Le Québec a-t-il vraiment les moyens de soutenir son secteur biopharmaceutique? La question, brutale, s'est posée hier lors d'un forum stratégique visant à faire le point sur une industrie en perte de vitesse. Jadis un fleuron du Québec Inc, la biopharmaceutique n'est plus ce qu'elle était, ont dû constater hier les ténors de l'industrie. Et entre le manque de capitaux et le manque de succès commerciaux, il devient difficile de distinguer les causes des conséquences du déclin.

« Est-ce qu'on a les moyens, collectivement, les Québécois, de s'offrir ce secteur extrêmement exigeant en capital et en talent? », a lancé d'entrée de jeu Michel Leblanc, président et chef de la direction de la Chambre de commerce du Montréal métropolitain.

« Dans la grappe des technologies de l'information, trois producteurs de jeux vidéo, dont Warner Bros, sont venus s'installer à Montréal. Combien de pharmas sont venues s'installer à Montréal récemment? Et si on regarde l'aéronautique et la promesse d'innovation et de création de richesse de la CSeries... combien de projets aussi emballants émergent du secteur biopharmaceutique au Québec? », a continué M. Leblanc.

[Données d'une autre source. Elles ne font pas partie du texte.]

(* ===== verification/GoHash.v ===== *)
(** * Go's [crypto/sha256], [hash/fnv] and [encoding/hex]

    The limiter derives keys with SHA-256 and picks a shard with FNV-1a, both
    executable here on byte lists (a byte is a [Z] in [0, 256)). *)

From S2P Require Import Prelude.

Local Open Scope Z_scope.

Definition byte_of (c : Ascii.ascii) : Z := Z.of_N (Ascii.N_of_ascii c).

Fixpoint bytes_of (s : string) : list Z :=
  match s with
  | EmptyString => []
  | String c s' => byte_of c :: bytes_of s'
  end.

(** ** FNV-1a, 64 bits *)

Definition fnv64a (s : string) : Z :=
  foldl (fun h b => u64 (Z.lxor h b * 1099511628211)) 14695981039346656037 (bytes_of s).

(** ** SHA-256 (FIPS 180-4) *)

Module Sha256.
Definition w32 (z : Z) : Z := z mod 4294967296.
Definition rotr (n x : Z) : Z := Z.lor (Z.shiftr x n) (w32 (Z.shiftl x (32 - n))).
Definition not32 (x : Z) : Z := 4294967295 - x.

Definition K : list Z := [
  1116352408; 1899447441; 3049323471; 3921009573; 961987163; 1508970993; 2453635748; 2870763221;
  3624381080; 310598401; 607225278; 1426881987; 1925078388; 2162078206; 2614888103; 3248222580;
  3835390401; 4022224774; 264347078; 604807628; 770255983; 1249150122; 1555081692; 1996064986;
  2554220882; 2821834349; 2952996808; 3210313671; 3336571891; 3584528711; 113926993; 338241895;
  666307205; 773529912; 1294757372; 1396182291; 1695183700; 1986661051; 2177026350; 2456956037;
  2730485921; 2820302411; 3259730800; 3345764771; 3516065817; 3600352804; 4094571909; 275423344;
  430227734; 506948616; 659060556; 883997877; 958139571; 1322822218; 1537002063; 1747873779;
  1955562222; 2024104815; 2227730452; 2361852424; 2428436474; 2756734187; 3204031479; 3329325298].

Definition H0 : list Z := [
  1779033703; 3144134277; 1013904242; 2773480762; 1359893119; 2600822924; 528734635; 1541459225].

Fixpoint be_bytes (n : nat) (z : Z) : list Z :=
  match n with
  | O => []
  | S n' => be_bytes n' (z / 256) ++ [z mod 256]
  end.

(** The message, a one bit, zeros, and the bit length as a 64-bit word. *)
Definition pad (msg : list Z) : list Z :=
  let l := length msg in
  let zeros := ((119 - (l mod 64)) mod 64)%nat in
  msg ++ [128] ++ replicate zeros 0 ++ be_bytes 8 (8 * Z.of_nat l).

Fixpoint words (fuel : nat) (bs : list Z) : list Z :=
  match fuel, bs with
  | S fuel', a :: b :: c :: d :: rest =>
      ((a * 256 + b) * 256 + c) * 256 + d :: words fuel' rest
  | _, _ => []
  end.

Definition ssig0 x := Z.lxor (Z.lxor (rotr 7 x) (rotr 18 x)) (Z.shiftr x 3).
Definition ssig1 x := Z.lxor (Z.lxor (rotr 17 x) (rotr 19 x)) (Z.shiftr x 10).
Definition bsig0 x := Z.lxor (Z.lxor (rotr 2 x) (rotr 13 x)) (rotr 22 x).
Definition bsig1 x := Z.lxor (Z.lxor (rotr 6 x) (rotr 11 x)) (rotr 25 x).

(** The schedule, newest word first. *)
Fixpoint extend (n : nat) (ws : list Z) : list Z :=
  match n with
  | O => ws
  | S n' =>
      let w i := nth i ws 0 in
      extend n' (w32 (ssig1 (w 1%nat) + w 6%nat + ssig0 (w 14%nat) + w 15%nat) :: ws)
  end.

Definition round (st : list Z) (kw : Z * Z) : list Z :=
  match st with
  | [a; b; c; d; e; f; g; h] =>
      let ch := Z.lxor (Z.land e f) (Z.land (not32 e) g) in
      let maj := Z.lxor (Z.lxor (Z.land a b) (Z.land a c)) (Z.land b c) in
      let t1 := h + bsig1 e + ch + kw.1 + kw.2 in
      let t2 := bsig0 a + maj in
      [w32 (t1 + t2); a; b; c; w32 (d + t1); e; f; g]
  | _ => st
  end.

Definition compress (st : list Z) (block : list Z) : list Z :=
  let ws := rev (extend 48 (rev (words 16 block))) in
  zip_with (fun x y => w32 (x + y)) st (foldl round st (zip K ws)).

Fixpoint blocks (fuel : nat) (st : list Z) (bs : list Z) : list Z :=
  match fuel with
  | O => st
  | S fuel' => blocks fuel' (compress st (take 64 bs)) (drop 64 bs)
  end.

Definition sum (msg : list Z) : list Z :=
  let p := pad msg in
  mjoin (be_bytes 4 <$> blocks (length p / 64) H0 p).
End Sha256.

Definition hexDigit (z : Z) : Ascii.ascii :=
  Ascii.ascii_of_N (Z.to_N (if z <? 10 then 48 + z else 87 + z)).

(** [hex.EncodeToString]. *)
Fixpoint hexEncode (bs : list Z) : string :=
  match bs with
  | [] => EmptyString
  | b :: bs' => String (hexDigit (b / 16)) (String (hexDigit (b mod 16)) (hexEncode bs'))
  end.

Definition sha256 (s : string) : list Z := Sha256.sum (bytes_of s).

(** FIPS 180-4 test vectors. *)
Example sha256_abc :
  hexEncode (sha256 "abc")
  = "ba7816bf8f01cfea414140de5dae2223b00361a396177a9cb410ff61f20015ad"%string.
Proof. vm_compute. reflexivity. Qed.

Example sha256_empty :
  hexEncode (sha256 EmptyString)
  = "e3b0c44298fc1c149afbf4c8996fb92427ae41e4649b934ca495991b7852b855"%string.
Proof. vm_compute. reflexivity. Qed.

Example sha256_two_blocks :
  hexEncode (sha256 "abcdbcdecdefdefgefghfghighijhijkijkljklmklmnlmnomnopnopq")
  = "248d6a61d20638b8e5c026930c3e6039a33ce45964ff2167f6ecedd419db06c1"%string.
Proof. vm_compute. reflexivity. Qed.

Example fnv64a_a : fnv64a "a" = 12638187200555641996.
Proof. vm_compute. reflexivity. Qed.

(** ** Digests are 32 bytes, and the hexadecimal form determines them *)

Definition is_byte (b : Z) : Prop := 0 <= b < 256.

Lemma length_be_bytes n z : length (Sha256.be_bytes n z) = n.
Proof.
  revert z. induction n as [|n IH]; intros z; simpl; [done|].
  rewrite length_app, IH. simpl. lia.
Qed.

Lemma be_bytes_range n z : Forall is_byte (Sha256.be_bytes n z).
Proof.
  revert z. induction n as [|n IH]; intros z; simpl; [constructor|].
  apply Forall_app. split; [apply IH|]. repeat constructor; apply Z.mod_pos_bound; lia.
Qed.

Lemma length_round st kw : length (Sha256.round st kw) = length st.
Proof. unfold Sha256.round. repeat case_match; subst; done. Qed.

Lemma length_rounds kws st : length (foldl Sha256.round st kws) = length st.
Proof.
  revert st. induction kws as [|kw kws IH]; intros st; simpl; [done|].
  by rewrite IH, length_round.
Qed.

Lemma length_blocks fuel st bs : length (Sha256.blocks fuel st bs) = length st.
Proof.
  revert st bs. induction fuel as [|fuel IH]; intros st bs; simpl; [done|].
  rewrite IH. unfold Sha256.compress. rewrite length_zip_with, length_rounds. lia.
Qed.

Lemma length_flat_bytes (ws : list Z) :
  length (mjoin (Sha256.be_bytes 4 <$> ws)) = (4 * length ws)%nat.
Proof.
  induction ws as [|w ws IH]; [done|].
  change (mjoin (Sha256.be_bytes 4 <$> w :: ws))
    with (Sha256.be_bytes 4 w ++ mjoin (Sha256.be_bytes 4 <$> ws)).
  rewrite length_app, IH, length_be_bytes. simpl length. lia.
Qed.

Lemma sha256_length s : length (sha256 s) = 32%nat.
Proof.
  unfold sha256, Sha256.sum. rewrite length_flat_bytes, length_blocks. reflexivity.
Qed.

Lemma sha256_bytes s : Forall is_byte (sha256 s).
Proof.
  unfold sha256, Sha256.sum. apply Forall_join. apply Forall_fmap, Forall_true.
  intros w. apply be_bytes_range.
Qed.

Definition hexValue (c : Ascii.ascii) : Z :=
  let z := byte_of c in if z <? 58 then z - 48 else z - 87.

Lemma hexValue_hexDigit z : 0 <= z < 16 -> hexValue (hexDigit z) = z.
Proof.
  intros H. assert (exists n, (n < 16)%nat /\ z = Z.of_nat n) as (n & Hn & ->)
    by (exists (Z.to_nat z); lia).
  do 16 (destruct n as [|n]; [reflexivity|]). lia.
Qed.

Lemma hexEncode_length bs : String.length (hexEncode bs) = (2 * length bs)%nat.
Proof. induction bs as [|b bs IH]; simpl; [done|]. rewrite IH. lia. Qed.

Lemma hexEncode_inj bs bs' :
  Forall is_byte bs -> Forall is_byte bs' -> hexEncode bs = hexEncode bs' -> bs = bs'.
Proof.
  intros H. revert bs'. induction H as [|b bs Hb _ IH]; intros bs' H'.
  - destruct H'; simpl; congruence.
  - destruct H' as [|b' bs' Hb' H']; simpl; [congruence|]. intros [= E1 E2 E3].
    unfold is_byte in *.
    assert (hexValue (hexDigit (b / 16)) = hexValue (hexDigit (b' / 16))) as F1 by congruence.
    assert (hexValue (hexDigit (b mod 16)) = hexValue (hexDigit (b' mod 16))) as F2 by congruence.
    rewrite !hexValue_hexDigit in F1, F2 by zlia.
    f_equal; [zlia | by apply IH].
Qed.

« Depuis quelques années, on observe une perte de momentum. Il y a encore une croissance, mais elle est moins rapide qu'ailleurs », a aussi dit Daniel Denis, associé chez Secor.

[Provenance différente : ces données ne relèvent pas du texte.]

Lemma admitItems_length service ctx requests index w ds fs w' :
  returns (admitItems clock service ctx index requests) w (ds, fs) w' ->
  length ds = length requests.
Proof.
  revert index w ds fs w'.
  induction requests as [|r rs IH]; intros index w ds fs w'; simpl.
  - rewrite ret_returns. by intros [[= <- <-] _].
  - rewrite bind_returns. intros ([d e] & w1 & _ & H).
    apply bind_returns in H as ([ds' fs'] & w2 & Htail & H).
    apply ret_returns in H as [[= <- <-] _]. simpl. by rewrite (IH _ _ _ _ _ Htail).
Qed.

(** [Service.Batch] validates everything before it dispatches anything: a
    refused batch (wrong size, wrong atomicity, or any invalid item) leaves the
    world untouched, and an accepted one yields one decision per request, in
    order. *)
Theorem Batch_validates_first service ctx batch w :
  let ok := (1 <= length (batch_Requests batch) <= MaxBatchSize)%nat /\
            batch_Atomicity batch = AtomicityPerItem /\
            firstInvalid (batch_Requests batch) = None in
  (~ ok -> exists e, Batch clock service ctx batch w = (Ret (emptyBatchDecision, Some e), w)) /\
  (forall r e w', returns (Batch clock service ctx batch) w (r, e) w' -> ok ->
     length (bd_Decisions r) = length (batch_Requests batch) /\
     bd_Atomicity r = AtomicityPerItem).
Proof.
  intros ok. unfold Batch. split.
  - intros Hnot. destruct (Nat.eqb_spec (length (batch_Requests batch)) 0); [by eexists|].
    destruct (Nat.ltb_spec MaxBatchSize (length (batch_Requests batch))); [by eexists|].
    case_bool_decide; [by eexists|]. case_bool_decide; simpl; [|by eexists].
    destruct (firstInvalid (batch_Requests batch)); [by eexists|].
    exfalso. apply Hnot. subst ok. split_and!; (done || lia).
  - intros r e w' H ([Hlo Hhi] & Ha & Hv). revert H.
    destruct (Nat.eqb_spec (length (batch_Requests batch)) 0); [lia|].
    destruct (Nat.ltb_spec MaxBatchSize (length (batch_Requests batch))); [lia|].
    rewrite Ha, Hv. simpl. rewrite bind_returns. intros ([ds fs] & w1 & Hi & Hret).
    apply ret_returns in Hret as [[= <- <-] _]. simpl. split; [|done].
    by eapply admitItems_length.
Qed.
End ServiceTheorems.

Les chiffres sont implacables. De 2007 à 2009, les investissements de capital-risque dans le secteur sont passés de 256 à 88 millions. À l'heure actuelle, 70% des entreprises biopharmaceutiques québécoises n'ont pas assez d'argent pour tenir un an.

Mais c'est peut-être du côté des succès commerciaux que le bât blesse le plus. Hier, c'est encore l'exemple du 3TC, ce médicament créé par BioChem Pharma dans les années 1990, qui était brandi comme réussite. Avec 92 entreprises, le Québec ne compte que 7 produits actuellement testés en études cliniques de phase III, dernière étape avant la commercialisation.

L'avenir ne s'annonce pas plus facile. Les coûts de développement des médicaments augmentent alors que les autorités en approuvent de moins en moins pour la commercialisation. Et la concurrence est féroce : selon Secor, rien de moins que 83% des États américains ont placé la biopharmaceutique parmi les deux secteurs prioritaires à développer...

À ce compte, le jeu en vaut-il la chandelle? Oui, répond Daniel Denis, de Secor, qui calcule que chaque emploi du secteur génère 111 500$ de PIB, contre 77 000$ dans les autres secteurs. En termes absolus, la biotech génère aussi plus de R&D que l'aéronautique et les technologies de l'information.

Malgré ses déboires, l'industrie québécoise occupe encore le 4e rang en Amérique du Nord et peut toujours compter sur des forces. « Le Québec compte 50% des emplois canadiens de l'industrie. Et 13 des 15 plus grands groupes pharmaceutiques mondiaux sont chez-nous », a pointé M. Denis.

Mais il faudra la relancer. Et les solutions lancées hier – rapprochement entre les grandes pharmas et les petites biotechs, mesures fiscales pour attirer les investisseurs, rapprochement avec l'industrie ontarienne – ont déjà été évoquées à plusieurs reprises par les acteurs de l'industrie.